***** PROVIDED DATA *****

(** With no match at the offsets it ranges over, the loop tests them all and
    finds nothing. *)
Lemma candidate_loop_no_match Assembly m attempt n : forall base i result tested,
  (forall k, i <= k < i + Z.of_nat n ->
             Pattern_eq Assembly (deref m (ptr_add base k)) = false) ->
  candidate_loop Assembly m attempt n base i result tested
  = Ret (result, tested ++ seqZ i (Z.of_nat n)).
Proof.
  induction n as [|n IH]; intros base i result tested Hno.
  - cbn. rewrite app_nil_r. reflexivity.
  - cbn [candidate_loop]. rewrite (Hno i) by lia.
    rewrite IH by (intros k Hk; apply Hno; lia).
    rewrite <- app_assoc, seqZ_S. reflexivity.
Qed.

(** C1, as the code has it: [PatternScan::Scan] accepts a region exactly when
    it is committed, at least as large as the pattern, and its protection is
    exactly execute-read or execute-read-write (read-only and read-write
    regions are skipped); [DataScan::Scan] accepts a region exactly when it is
    committed, at least as large as the pattern, and its protection value
    has the read-only, read-write, execute-read or execute-read-write bit
    set.  In both, a region that is not accepted is passed over with no
    candidate compared: the walk goes on at the next address with the same
    trace. *)
Theorem region_acceptance (size : Z) (mbi : MEMORY_BASIC_INFORMATION) :
  (PatternScan.region_skipped size mbi = false <->
     State mbi = MEM_COMMIT /\ size <= RegionSize mbi
     /\ (Protect mbi = PAGE_EXECUTE_READ \/ Protect mbi = PAGE_EXECUTE_READWRITE))
  /\ (DataScan.region_skipped size mbi = false <->
        State mbi = MEM_COMMIT /\ size <= RegionSize mbi
        /\ (Z.testbit (Protect mbi) 1 = true \/ Z.testbit (Protect mbi) 2 = true
            \/ Z.testbit (Protect mbi) 5 = true \/ Z.testbit (Protect mbi) 6 = true))
  /\ (forall fuel s h addr trace,
        VirtualQuery h addr = Some mbi ->
        PatternScan.region_skipped (Size (PatternScan.Assembly s)) mbi = true ->
        PatternScan.scan_while (S fuel) s h addr nullptr trace
        = PatternScan.scan_while fuel s h (ptr_add addr (RegionSize mbi)) nullptr trace)
  /\ (forall fuel s h addr trace,
        VirtualQuery h addr = Some mbi -> DataScan.in_module h addr = true ->
        DataScan.region_skipped (Size (DataScan.Assembly s)) mbi = true ->
        DataScan.scan_while (S fuel) s h addr nullptr trace
        = DataScan.scan_while fuel s h (ptr_add addr (RegionSize mbi)) nullptr trace).
Proof.
  split; [|split; [|split]].
  - unfold PatternScan.region_skipped.
    destruct (Z.gtb_spec size (RegionSize mbi)).
    { split; [discriminate|]. intros (_ & ? & _). lia. }
    destruct (Z.eqb_spec (State mbi) MEM_COMMIT) as [Hc|Hc]; cbn [negb].
    2:{ split; [discriminate|]. intros (? & _). contradiction. }
    destruct (Z.eqb_spec (Protect mbi) PAGE_EXECUTE_READ) as [Hx|Hx];
      destruct (Z.eqb_spec (Protect mbi) PAGE_EXECUTE_READWRITE) as [Hw|Hw]; cbn.
    all: split; [intros Hacc; try discriminate; repeat split; auto; lia|].
    all: intros (_ & _ & [?|?]); try reflexivity; contradiction.
  - unfold DataScan.region_skipped.
    change PAGE_READONLY with (2 ^ 1). change PAGE_READWRITE with (2 ^ 2).
    change PAGE_EXECUTE_READ with (2 ^ 5). change PAGE_EXECUTE_READWRITE with (2 ^ 6).
    rewrite !land_pow2_testbit by lia.
    destruct (Z.gtb_spec size (RegionSize mbi)).
    { split; [discriminate|]. intros (_ & ? & _). lia. }
    destruct (Z.eqb_spec (State mbi) MEM_COMMIT) as [Hc|Hc]; cbn [negb].
    2:{ split; [discriminate|]. intros (? & _). contradiction. }
    destruct (Z.testbit (Protect mbi) 1), (Z.testbit (Protect mbi) 2),
      (Z.testbit (Protect mbi) 5), (Z.testbit (Protect mbi) 6); cbn.
    all: split; [intros Hacc; try discriminate; repeat split; auto; lia|].
    all: intros (_ & _ & [?|[?|[?|?]]]); try reflexivity; discriminate.
  - intros fuel s h addr trace Hq Hskip. cbn [PatternScan.scan_while].
    change (nullptr =? nullptr) with true. cbn iota. rewrite Hq, Hskip. reflexivity.
  - intros fuel s h addr trace Hq Hin Hskip. cbn [DataScan.scan_while].
    change (nullptr =? nullptr) with true. cbn iota. rewrite Hq, Hin, Hskip. reflexivity.
Qed.
(** X8: in both pipelines a result holds at most one change per match; a
    result without stigma holds no change and returns the input text; a
    result holds a change only if it reports stigma. *)
Theorem changes_bounded_by_matches :
  (forall keywords text,
      let r := stigma_classifier.process_note keywords text in
      stigma_classifier.num_changes r = length (stigma_classifier.changes_made r)
      /\ stigma_classifier.num_changes r <= length (stigma_classifier.stigma_matches r)
      /\ (stigma_classifier.r_has_stigma r = false <->
          stigma_classifier.stigma_matches r = [])
      /\ (stigma_classifier.r_has_stigma r = false ->
          stigma_classifier.changes_made r = []
          /\ stigma_classifier.rewritten_text r = text))
  /\ (forall cl text,
        let r := bert_enhanced_classifier.process_note cl text in
        bert_enhanced_classifier.num_changes r
        = length (bert_enhanced_classifier.changes_made r)
        /\ bert_enhanced_classifier.num_changes r
           <= length (bert_enhanced_classifier.stigma_matches r)
        /\ (bert_enhanced_classifier.r_has_stigma r = false <->
            bert_enhanced_classifier.stigma_matches r = [])
        /\ (bert_enhanced_classifier.r_has_stigma r = false ->
            bert_enhanced_classifier.changes_made r = []
            /\ bert_enhanced_classifier.rewritten_text r = text)).
Proof.
  split.
  - intros keywords text r. subst r.
    unfold stigma_classifier.process_note.
    pose proof (rewrite_text_changes keywords text) as Hch.
    unfold stigma_classifier.rewrite_text in *.
    destruct (fold_left stigma_classifier.rewrite_step _ _) as [t cs] eqn:F.
    simpl in Hch. simpl.
    split; [reflexivity|]. split.
    { rewrite length_map, Hch.
      etransitivity; [apply flat_map_length_le|].
      - intros m. unfold Spec.rule_change. destruct (negb _); simpl; lia.
      - unfold stigma_classifier.sort_matches. now rewrite sort_desc_length. }
    assert (Hnil : (0 <? length (stigma_classifier.detect_stigma keywords text)) = false
                   <-> stigma_classifier.detect_stigma keywords text = []).
    { rewrite Nat.ltb_ge, Nat.le_0_r. apply length_zero_iff_nil. }
    split.
    { rewrite Hnil. split; [intros H; now rewrite H | apply map_eq_nil]. }
    intros H. apply Hnil in H. rewrite H in F. simpl in F.
    injection F as <- <-. now split.
  - intros cl text r. subst r.
    unfold bert_enhanced_classifier.process_note.
    pose proof (rewrite_text_with_bert_changes cl text) as Hch.
    unfold bert_enhanced_classifier.rewrite_text_with_bert in *.
    destruct (fold_left (bert_enhanced_classifier.rewrite_step text) _ _)
      as [t cs] eqn:F.
    simpl in Hch. simpl.
    split; [reflexivity|]. split.
    { rewrite length_map, Hch.
      etransitivity; [apply flat_map_length_le|].
      - intros m. unfold Spec.bert_change.
        destruct (bert_enhanced_classifier.bert_alternatives m) as [|[b s] rest];
          [simpl; lia|].
        destruct (bert_enhanced_classifier._is_appropriate_replacement _ _ _ _ _ _);
          simpl; lia.
      - unfold bert_enhanced_classifier.sort_matches. now rewrite sort_desc_length. }
    assert (Hnil : (0 <? length (bert_enhanced_classifier.detect_stigma_with_bert cl text))
                   = false
                   <-> bert_enhanced_classifier.detect_stigma_with_bert cl text = []).
    { rewrite Nat.ltb_ge, Nat.le_0_r. apply length_zero_iff_nil. }
    split.
    { rewrite Hnil. split; [intros H; now rewrite H | apply map_eq_nil]. }
    intros H. apply Hnil in H. rewrite H in F. simpl in F.
    injection F as <- <-. now split.
Qed.

Lemma dedup_In (l : list PyStr.pystr) (x : PyStr.pystr) :
  In x (stigma_classifier.dedup l) <-> In x l.
Proof.
  induction l as [|y l IH]; simpl; [tauto|].
  rewrite filter_In, IH, negb_true_iff, str_eqb_false.
  destruct (list_eq_dec ascii_dec y x) as [-> | Hne]; [tauto|].
  split; [tauto|]. intros [H | H]; [contradiction | now right].
Qed.

Lemma dedup_NoDup (l : list PyStr.pystr) : NoDup (stigma_classifier.dedup l).
Proof.
  induction l as [|y l IH]; simpl; constructor.
  - rewrite filter_In, str_eqb_refl. simpl. intros [_ H]. discriminate.
  - now apply NoDup_filter.
Qed.

(** X9: the categories reported for a text are exactly the categories of its
    matches, each listed once; each is a category of the catalog, and the
    list is empty exactly when the text has no stigma. *)
Theorem stigma_categories_exact (keywords : keyword_dict) (text : PyStr.pystr) :
  NoDup (stigma_classifier.get_stigma_categories keywords text)
  /\ (forall cat,
        In cat (stigma_classifier.get_stigma_categories keywords text) <->
        exists m, In m (stigma_classifier.detect_stigma keywords text)
                  /\ stigma_classifier.category m = cat)
  /\ (forall cat,
        In cat (stigma_classifier.get_stigma_categories keywords text) ->
        In cat (map fst keywords))
  /\ (stigma_classifier.get_stigma_categories keywords text = [] <->
      stigma_classifier.has_stigma keywords text = false).
Proof.
  unfold stigma_classifier.get_stigma_categories.
  assert (Hin : forall cat,
            In cat (stigma_classifier.dedup
                      (map stigma_classifier.category
                         (stigma_classifier.detect_stigma keywords text))) <->
            exists m, In m (stigma_classifier.detect_stigma keywords text)
                      /\ stigma_classifier.category m = cat).
  { intros cat. rewrite dedup_In, in_map_iff. split; intros [m [H1 H2]]; now exists m. }
  split; [apply dedup_NoDup|]. split; [exact Hin|]. split.
  - intros cat H. apply Hin in H as [m [Hm <-]].
    apply detect_stigma_entry in Hm as (ws & Hk & _).
    apply in_map_iff. now exists (stigma_classifier.category m, ws).
  - unfold stigma_classifier.has_stigma.
    destruct (stigma_classifier.detect_stigma keywords text) as [|m l]; simpl.
    + split; reflexivity.
    + split; discriminate.
Qed.

Lemma slice_slice (t : PyStr.pystr) (a b x y : nat) :
  a + y <= b ->
  PyStr.slice (PyStr.slice t a b) x y = PyStr.slice t (a + x) (a + y).
Proof.
  intros H. unfold PyStr.slice.
  rewrite skipn_firstn_comm, firstn_firstn, skipn_skipn.
  replace (Nat.min (y - x) (b - a - x)) with (y - x) by lia.
  replace (a + y - (a + x)) with (y - x) by lia.
  now replace (x + a) with (a + x) by lia.
Qed.

(** X10: the context of a match is the window of the text from 50
    characters before the match to 50 characters after it, cut at the ends
    of the text: it is at most 100 characters longer than the match, and the
    matched text stands in it at offset [min(start, 50)]. *)
Theorem context_window (keywords : keyword_dict) (text : PyStr.pystr)
    (m : stigma_classifier.StigmaMatch) :
  In m (stigma_classifier.detect_stigma keywords text) ->
  length (stigma_classifier.context m)
  <= length (stigma_classifier.original_text m) + 100
  /\ PyStr.slice (stigma_classifier.context m)
       (Nat.min (stigma_classifier.start_pos m) 50)
       (Nat.min (stigma_classifier.start_pos m) 50
        + length (stigma_classifier.original_text m))
     = stigma_classifier.original_text m.
Proof.
  intros Hm.
  pose proof (detect_stigma_extent _ _ _ Hm) as [He Hbd].
  pose proof (detect_stigma_match _ _ _ Hm) as [Horig _].
  apply detect_stigma_entry in Hm as (_ & _ & _ & Hm).
  assert (Hctx : stigma_classifier.context m
                 = PyStr.slice text (stigma_classifier.start_pos m - 50)
                     (Nat.min (length text) (stigma_classifier.end_pos m + 50)))
    by (rewrite Hm at 1; reflexivity).
  rewrite Hctx. split.
  - unfold PyStr.slice. rewrite length_firstn, length_skipn. lia.
  - rewrite slice_slice by lia.
    replace (stigma_classifier.start_pos m - 50 + Nat.min (stigma_classifier.start_pos m) 50)
      with (stigma_classifier.start_pos m) by lia.
    rewrite Horig at 2. f_equal. lia.
Qed.

Lemma context_window_witness :
  In Examples.match_rule
     (stigma_classifier.detect_stigma Examples.keywords Examples.note_adamant)
  /\ length (stigma_classifier.context Examples.match_rule)
     <= length (stigma_classifier.original_text Examples.match_rule) + 100
  /\ PyStr.slice (stigma_classifier.context Examples.match_rule)
       (Nat.min (stigma_classifier.start_pos Examples.match_rule) 50)
       (Nat.min (stigma_classifier.start_pos Examples.match_rule) 50
        + length (stigma_classifier.original_text Examples.match_rule))
     = stigma_classifier.original_text Examples.match_rule.
Proof.
  assert (H : In Examples.match_rule
                (stigma_classifier.detect_stigma Examples.keywords
                   Examples.note_adamant))
    by (vm_compute; left; reflexivity).
  split; [exact H|].
  exact (context_window Examples.keywords Examples.note_adamant Examples.match_rule H).
Defined.

(** ** Candidates and the quality gate *)

Lemma str_in_In (x : PyStr.pystr) (l : list PyStr.pystr) :
  PyStr.str_in x l = true <-> In x l.
Proof.
  unfold PyStr.str_in. rewrite existsb_exists. split.
  - intros [y [Hy E]]. apply str_eqb_eq in E. now subst.
  - intros H. exists x. split; [exact H | apply str_eqb_refl].
Qed.

Lemma dict_get_In {V : Type} (d : list (PyStr.pystr * V)) (k : PyStr.pystr) (v : V) :
  PyStr.dict_get d k = Some v -> In (k, v) d.
Proof.
  induction d as [|[k' v'] d IH]; simpl; [discriminate|].
  destruct (PyStr.str_eqb k k') eqn:E.
  - intros H. injection H as <-. apply str_eqb_eq in E. subst. now left.
  - intros H. right. now apply IH.
Qed.

Lemma find_all_false {A : Type} (f : A -> bool) (l : list A) :
  (forall x, In x l -> f x = false) -> List.find f l = None.
Proof.
  induction l as [|x l IH]; intros H; simpl; [reflexivity|].
  rewrite (H x) by now left. apply IH. intros y Hy. apply H. now right.
Qed.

*****

**ASSIGNMENT**
Find the lines above with the word "Horig". Copy them out.

**TASK ANSWER**
  pose proof (detect_stigma_match _ _ _ Hm) as [Horig _].
    rewrite Horig at 2. f_equal. lia.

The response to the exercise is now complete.